(* ===== verification/Manifest.v ===== *)
(** The manifest of a tiered snapshot
    (src/internal/snapshotstore/manifest.go): its data, its JSON form, and the
    checks on names, ids and file lists. *)

From stdpp Require Import gmap.
From S2P Require Import Prelude GoStrings Paths Json.

(* @src internal/snapshotstore/manifest.go:16-33 ManifestSchemaVersion *)
Definition ManifestSchemaVersion : Z := 1.
Definition manifestObject : string := "manifest.json".
Definition CompressionZstd : string := "zstd".
Definition maxFileSize : Z := 2 ^ 40.

(* @src internal/snapshotstore/manifest.go:35-91 ErrManifestNotFound *)
Definition ErrManifestNotFound : string := "snapshotstore: snapshot manifest not found (absent or incomplete)".
Definition ErrUnsupportedManifestVersion : string := "snapshotstore: unsupported manifest schema version".
Definition ErrDigestMismatch : string := "snapshotstore: file digest mismatch".
Definition ErrSizeMismatch : string := "snapshotstore: file size mismatch".
Definition ErrUnsafeName : string := "snapshotstore: unsafe file name in manifest".
Definition ErrInvalidSnapshotID : string := "snapshotstore: invalid snapshot id".
Definition ErrManifestIDMismatch : string := "snapshotstore: manifest snapshot id mismatch".
Definition ErrDuplicateFileName : string := "snapshotstore: duplicate file name".
Definition ErrFileSizeTooLarge : string := "snapshotstore: file size in manifest exceeds the maximum".
Definition ErrEmptyManifest : string := "snapshotstore: manifest lists no files".
Definition ErrManifestTooLarge : string := "snapshotstore: manifest object exceeds the maximum size".
Definition ErrUnsupportedCompression : string := "snapshotstore: unsupported compression codec".
Definition ErrNegativeFileSize : string := "snapshotstore: negative file size in manifest".

(** [fmt.Errorf] with a sentinel as its first argument. *)
Definition wrapf (format sentinel : string) (args : list arg) : error :=
  Errorf format (AWrap (ErrorsNew sentinel) :: args).

(* @type internal/snapshotstore/manifest.go RuntimeVersions *)
Record RuntimeVersions : Type := mkVersions {
  rv_firecracker : string; rv_kernel : string; rv_nanofuse : string; rv_api : string }.

(* @type internal/snapshotstore/manifest.go FileEntry *)
Record FileEntry : Type := mkEntry {
  fe_name : string; fe_role : string; fe_key : string; fe_size : Z; fe_csize : Z; fe_digest : string }.

(** The creation time is kept as its JSON text. *)
(* @type internal/snapshotstore/manifest.go Manifest *)
Record Manifest : Type := mkManifest {
  mf_version : Z; mf_id : string; mf_created : string; mf_compression : string;
  mf_runtime : RuntimeVersions; mf_files : list FileEntry }.

(* @type internal/snapshotstore/manifest.go SourceFile *)
Record SourceFile : Type := mkSource { sf_name : string; sf_role : string; sf_path : string }.

#[global] Instance FileEntry_eq_dec : EqDecision FileEntry.
Proof. solve_decision. Defined.

(** * Checks *)

Definition backslash : ascii := "092".

(** The two checks share their tests. *)
(* @src internal/snapshotstore/manifest.go:146-154 validateName *)
Definition unsafe_segment (sentinel : string) (s : string) : option error :=
  if String.eqb s "" then Some (wrapf "%w: empty" sentinel [])
  else if String.eqb s "." || String.eqb s ".." then Some (wrapf "%w: %q" sentinel [AStr s])
  else if contains_any [slash; backslash] s then Some (wrapf "%w: %q contains a path separator" sentinel [AStr s])
  else if contains ".." s then Some (wrapf "%w: %q contains %q" sentinel [AStr s; AStr ".."])
  else None.

(* @func internal/snapshotstore/manifest.go validateName *)
Definition validateName (name : string) : option error :=
  match unsafe_segment ErrUnsafeName name with
  | Some e => Some e
  | None =>
      if String.eqb name manifestObject then Some (wrapf "%w: %q is reserved" ErrUnsafeName [AStr name]) else None
  end.

(* @func internal/snapshotstore/manifest.go validateSnapshotID *)
Definition validateSnapshotID (id : string) : option error := unsafe_segment ErrInvalidSnapshotID id.

(* @src internal/snapshotstore/manifest.go:185-203 validateManifestFiles *)
Fixpoint validate_entries (seen : gset string) (files : list FileEntry) : option error :=
  match files with
  | [] => None
  | fe :: files' =>
      match validateName (fe_name fe) with
      | Some e => Some e
      | None =>
          if (fe_size fe <? 0)%Z then
            Some (wrapf "%w: %q declares size %d" ErrNegativeFileSize [AStr (fe_name fe); AInt (fe_size fe)])
          else if (maxFileSize <? fe_size fe)%Z then
            Some (wrapf "%w: %q declares size %d (> %d)" ErrFileSizeTooLarge
              [AStr (fe_name fe); AInt (fe_size fe); AInt maxFileSize])
          else if bool_decide (fe_name fe ∈ seen) then
            Some (wrapf "%w: %q" ErrDuplicateFileName [AStr (fe_name fe)])
          else validate_entries ({[fe_name fe]} ∪ seen) files'
      end
  end.

(* @func internal/snapshotstore/manifest.go validateManifestFiles *)
Definition validateManifestFiles (files : list FileEntry) : option error :=
  match files with
  | [] => Some (ErrorsNew ErrEmptyManifest)
  | _ => validate_entries ∅ files
  end.

(** * JSON *)

Definition enc_versions (r : RuntimeVersions) : json := enc_struct
  [ f_str_omit "firecracker" (rv_firecracker r); f_str_omit "kernel" (rv_kernel r);
    f_str_omit "nanofuse" (rv_nanofuse r); f_str_omit "snapshot_api" (rv_api r) ].

Definition zero_versions : RuntimeVersions := mkVersions "" "" "" "".

Definition dec_versions (j : json) : option RuntimeVersions :=
  l ← members j;
  f ← getf l "firecracker" "" dec_str; k ← getf l "kernel" "" dec_str;
  n ← getf l "nanofuse" "" dec_str; a ← getf l "snapshot_api" "" dec_str;
  Some (mkVersions f k n a).

Definition enc_entry (e : FileEntry) : json := enc_struct
  [ f_str "name" (fe_name e); f_str "role" (fe_role e); f_str "key" (fe_key e);
    f_int "size" (fe_size e); f_int "compressed_size" (fe_csize e); f_str "digest" (fe_digest e) ].

Definition dec_entry (j : json) : option FileEntry :=
  l ← members j;
  n ← getf l "name" "" dec_str; r ← getf l "role" "" dec_str; k ← getf l "key" "" dec_str;
  s ← getf l "size" 0%Z dec_int64; c ← getf l "compressed_size" 0%Z dec_int64;
  d ← getf l "digest" "" dec_str;
  Some (mkEntry n r k s c d).

Definition enc_manifest (m : Manifest) : json := enc_struct
  [ f_int "schema_version" (mf_version m); f_str "snapshot_id" (mf_id m);
    f_str "created_at" (mf_created m); f_str "compression" (mf_compression m);
    f_any "runtime" (enc_versions (mf_runtime m)); f_list enc_entry "files" (mf_files m) ].

Definition zero_time : string := "0001-01-01T00:00:00Z".

(** The texts [time.Time.UnmarshalJSON] accepts: strict RFC 3339. *)
Definition digit_of (a : ascii) : option Z :=
  let n := Z.of_nat (nat_of_ascii a) in if (48 <=? n)%Z && (n <=? 57)%Z then Some (n - 48)%Z else None.

(** Two digits at the front, their value within the bounds, and the rest. *)
Definition two_digits (lo hi : Z) (s : string) : option (Z * string) :=
  match s with
  | String a (String b s') =>
      x ← digit_of a; y ← digit_of b;
      let v := (10 * x + y)%Z in if (lo <=? v)%Z && (v <=? hi)%Z then Some (v, s') else None
  | _ => None
  end.

Definition days_in (y m : Z) : Z :=
  match m with
  | 2%Z => if (y mod 4 =? 0)%Z && (negb (y mod 100 =? 0)%Z || (y mod 400 =? 0)%Z) then 29 else 28
  | 4%Z | 6%Z | 9%Z | 11%Z => 30
  | _ => 31
  end%Z.

Fixpoint skip_digits (s : string) : string :=
  match s with
  | String a s' => match digit_of a with Some _ => skip_digits s' | None => s end
  | EmptyString => s
  end.

Definition skip_fraction (s : string) : string :=
  match s with
  | String dot (String a s') =>
      if (dot =? ".")%char && bool_decide (is_Some (digit_of a)) then skip_digits s' else s
  | _ => s
  end.

Definition zone_ok (s : string) : bool :=
  match s with
  | "Z"%string => true
  | String sign s' =>
      ((sign =? "+")%char || (sign =? "-")%char) &&
      match (' (_, r) ← two_digits 0 23 s'; r ← strip_prefix ":" r; two_digits 0 59 r) with
      | Some (_, EmptyString) => true
      | _ => false
      end
  | EmptyString => false
  end.

Definition rfc3339 (s : string) : bool :=
  match (' (c, s) ← two_digits 0 99 s; ' (y, s) ← two_digits 0 99 s; s ← strip_prefix "-" s;
         ' (m, s) ← two_digits 1 12 s; s ← strip_prefix "-" s;
         ' (_, s) ← two_digits 1 (days_in (100 * c + y) m) s; s ← strip_prefix "T" s;
         ' (_, s) ← two_digits 0 23 s; s ← strip_prefix ":" s; ' (_, s) ← two_digits 0 59 s;
         s ← strip_prefix ":" s; ' (_, s) ← two_digits 0 59 s; Some s) with
  | Some s => zone_ok (skip_fraction s)
  | None => false
  end.

Example rfc3339_examples :
  (rfc3339 <$> ["2024-02-29T23:59:59Z"; "2023-02-29T00:00:00Z"; "2024-01-01T00:00:00.123+05:30";
     "2024-01-01T00:00:00"; "2024-01-01 00:00:00Z"; "0001-01-01T00:00:00Z"; "2024-01-01T00:00:00.Z"]) =
  [true; false; true; false; false; true; false].
Proof. vm_compute. reflexivity. Qed.

Definition dec_time (j : json) : option string :=
  match j with
  | JNull => Some zero_time
  | JStr s => if rfc3339 s then Some s else None
  | _ => None
  end.

Definition dec_manifest (j : json) : option Manifest :=
  l ← members j;
  v ← getf l "schema_version" 0%Z dec_int64; i ← getf l "snapshot_id" "" dec_str;
  t ← getf l "created_at" zero_time dec_time; c ← getf l "compression" "" dec_str;
  r ← getf l "runtime" zero_versions dec_versions; fs ← getf l "files" [] (dec_list dec_entry);
  Some (mkManifest v i t c r fs).

(** What [json] can carry: sizes within [int64] and a creation time. *)
Definition entry_wf (e : FileEntry) : Prop := int64_range (fe_size e) ∧ int64_range (fe_csize e).

Definition manifest_wf (m : Manifest) : Prop :=
  int64_range (mf_version m) ∧ rfc3339 (mf_created m) = true ∧ Forall entry_wf (mf_files m).

Lemma dec_enc_versions r : dec_versions (enc_versions r) = Some r.
Proof. unfold dec_versions, enc_versions. solve_codec. Qed.

Lemma dec_enc_entry e : entry_wf e → dec_entry (enc_entry e) = Some e.
Proof.
  intros [H1 H2]. unfold dec_entry, enc_entry. cbn [enc_struct members mbind option_bind].
  unfold getf. rewrite !jlookup_present by reflexivity. codec_cbn. cbn [dec_str mbind option_bind].
  rewrite !dec_int64_num by done. cbn [mbind option_bind]. by destruct e.
Qed.
#[export] Hint Rewrite dec_enc_versions : codec.

Lemma dec_enc_entries l : Forall entry_wf l → dec_list dec_entry (match l with [] => JNull | _ => JArr (enc_entry <$> l) end) = Some l.
Proof.
  intros Hl. assert (mapM dec_entry (enc_entry <$> l) = Some l) as Hm.
  { apply mapM_fmap_Forall_Some. eapply Forall_impl; [exact Hl|]. apply dec_enc_entry. }
  by destruct l.
Qed.

Lemma dec_enc_manifest m : manifest_wf m → dec_manifest (enc_manifest m) = Some m.
Proof.
  intros (Hv & Ht & Hf). unfold dec_manifest, enc_manifest. cbn [enc_struct members mbind option_bind].
  unfold getf. rewrite !jlookup_present by reflexivity. codec_cbn. unfold f_list. codec_cbn.
  cbn [dec_str dec_time mbind option_bind]. rewrite Ht, dec_int64_num, dec_enc_versions, dec_enc_entries by done.
  by destruct m.
Qed.

(** * What the checks accept *)

(** A safe segment: a plain path element without ".." or a backslash. *)
Definition safe_segment (s : string) : Prop :=
  plain s ∧ no_char backslash s ∧ contains ".." s = false.

Definition safe_name (s : string) : Prop := safe_segment s ∧ s ≠ manifestObject.

Lemma contains_any_two a b s : contains_any [a; b] s = contains_any [a] s || contains_any [b] s.
Proof.
  induction s as [|c s IH]; simpl; [done|]. rewrite IH, !orb_false_r.
  by destruct (Ascii.eqb c a), (Ascii.eqb c b), (contains_any [a] s), (contains_any [b] s).
Qed.

Lemma unsafe_segment_spec e s : unsafe_segment e s = None ↔ safe_segment s.
Proof.
  unfold unsafe_segment, safe_segment, plain, no_char.
  destruct (String.eqb_spec s "") as [->|]; [split; [done|]; naive_solver|].
  destruct (String.eqb_spec s ".") as [->|]; simpl; [split; [done|]; naive_solver|].
  destruct (String.eqb_spec s "..") as [->|]; simpl; [split; [done|]; naive_solver|].
  rewrite contains_any_two.
  destruct (contains_any [slash] s), (contains_any [backslash] s), (contains ".." s); simpl; naive_solver.
Qed.

Lemma validateSnapshotID_spec id : validateSnapshotID id = None ↔ safe_segment id.
Proof. apply unsafe_segment_spec. Qed.

Lemma validateName_spec n : validateName n = None ↔ safe_name n.
Proof.
  unfold validateName, safe_name. rewrite <- (unsafe_segment_spec ErrUnsafeName).
  destruct (unsafe_segment _ n); [split; [done|naive_solver]|].
  destruct (String.eqb_spec n manifestObject); naive_solver.
Qed.

(** What the rest of the store may rely on. *)
Definition entry_ok (e : FileEntry) : Prop := safe_name (fe_name e) ∧ (0 ≤ fe_size e ≤ maxFileSize)%Z.

Definition files_ok (l : list FileEntry) : Prop := l ≠ [] ∧ Forall entry_ok l ∧ NoDup (fe_name <$> l).

Lemma validate_entries_spec seen l :
  validate_entries seen l = None ↔
  Forall entry_ok l ∧ NoDup (fe_name <$> l) ∧ (∀ e, e ∈ l → fe_name e ∉ seen).
Proof.
  revert seen. induction l as [|e l IH]; intros seen; simpl.
  { split; [|done]. intros _. split_and!; [constructor|constructor|]. by intros ? ?%elem_of_nil. }
  rewrite Forall_cons, NoDup_cons. unfold entry_ok at 1. rewrite <- validateName_spec.
  destruct (validateName (fe_name e)) eqn:En; [split; [done|naive_solver]|].
  destruct (Z.ltb_spec (fe_size e) 0); [split; [done|naive_solver lia]|].
  destruct (Z.ltb_spec maxFileSize (fe_size e)); [split; [done|naive_solver lia]|].
  case_bool_decide as Hs.
  { split; [done|]. intros (_ & _ & Hn). by destruct (Hn e); [left|]. }
  rewrite IH. split.
  - intros (Hf & Hnd & Hn). split_and!; try done.
    + intros (x & Hx & Hin)%list_elem_of_fmap. specialize (Hn x Hin). rewrite <- Hx in Hn. set_solver.
    + intros x [->|Hx]%elem_of_cons; [done|]. specialize (Hn x Hx). set_solver.
  - intros ([_ Hf] & [Hni Hnd] & Hn). split_and!; try done.
    intros x Hx [Hk%elem_of_singleton|Hk]%elem_of_union.
    + apply Hni. rewrite <- Hk. by apply list_elem_of_fmap_2.
    + apply (Hn x); [by right|done].
Qed.

Lemma validateManifestFiles_spec l : validateManifestFiles l = None ↔ files_ok l.
Proof.
  unfold validateManifestFiles, files_ok. destruct l as [|e l]; [naive_solver|].
  rewrite validate_entries_spec. split; [intros (?&?&_)|intros (_&?&?)]; split_and!; try done.
Qed.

:::::

Brief: Reproduce the entries above exactly, but only the lines between the line holding "intros (Hv &" and the line holding "destruct (unsafe_segment _", inclusive.

Answer box:
  intros (Hv & Ht & Hf). unfold dec_manifest, enc_manifest. cbn [enc_struct members mbind option_bind].
  unfold getf. rewrite !jlookup_present by reflexivity. codec_cbn. unfold f_list. codec_cbn.
  cbn [dec_str dec_time mbind option_bind]. rewrite Ht, dec_int64_num, dec_enc_versions, dec_enc_entries by done.
  by destruct m.
Qed.

(** * What the checks accept *)

(** A safe segment: a plain path element without ".." or a backslash. *)
Definition safe_segment (s : string) : Prop :=
  plain s ∧ no_char backslash s ∧ contains ".." s = false.

Definition safe_name (s : string) : Prop := safe_segment s ∧ s ≠ manifestObject.

Lemma contains_any_two a b s : contains_any [a; b] s = contains_any [a] s || contains_any [b] s.
Proof.
  induction s as [|c s IH]; simpl; [done|]. rewrite IH, !orb_false_r.
  by destruct (Ascii.eqb c a), (Ascii.eqb c b), (contains_any [a] s), (contains_any [b] s).
Qed.

Lemma unsafe_segment_spec e s : unsafe_segment e s = None ↔ safe_segment s.
Proof.
  unfold unsafe_segment, safe_segment, plain, no_char.
  destruct (String.eqb_spec s "") as [->|]; [split; [done|]; naive_solver|].
  destruct (String.eqb_spec s ".") as [->|]; simpl; [split; [done|]; naive_solver|].
  destruct (String.eqb_spec s "..") as [->|]; simpl; [split; [done|]; naive_solver|].
  rewrite contains_any_two.
  destruct (contains_any [slash] s), (contains_any [backslash] s), (contains ".." s); simpl; naive_solver.
Qed.

Lemma validateSnapshotID_spec id : validateSnapshotID id = None ↔ safe_segment id.
Proof. apply unsafe_segment_spec. Qed.

Lemma validateName_spec n : validateName n = None ↔ safe_name n.
Proof.
  unfold validateName, safe_name. rewrite <- (unsafe_segment_spec ErrUnsafeName).
  destruct (unsafe_segment _ n); [split; [done|naive_solver]|].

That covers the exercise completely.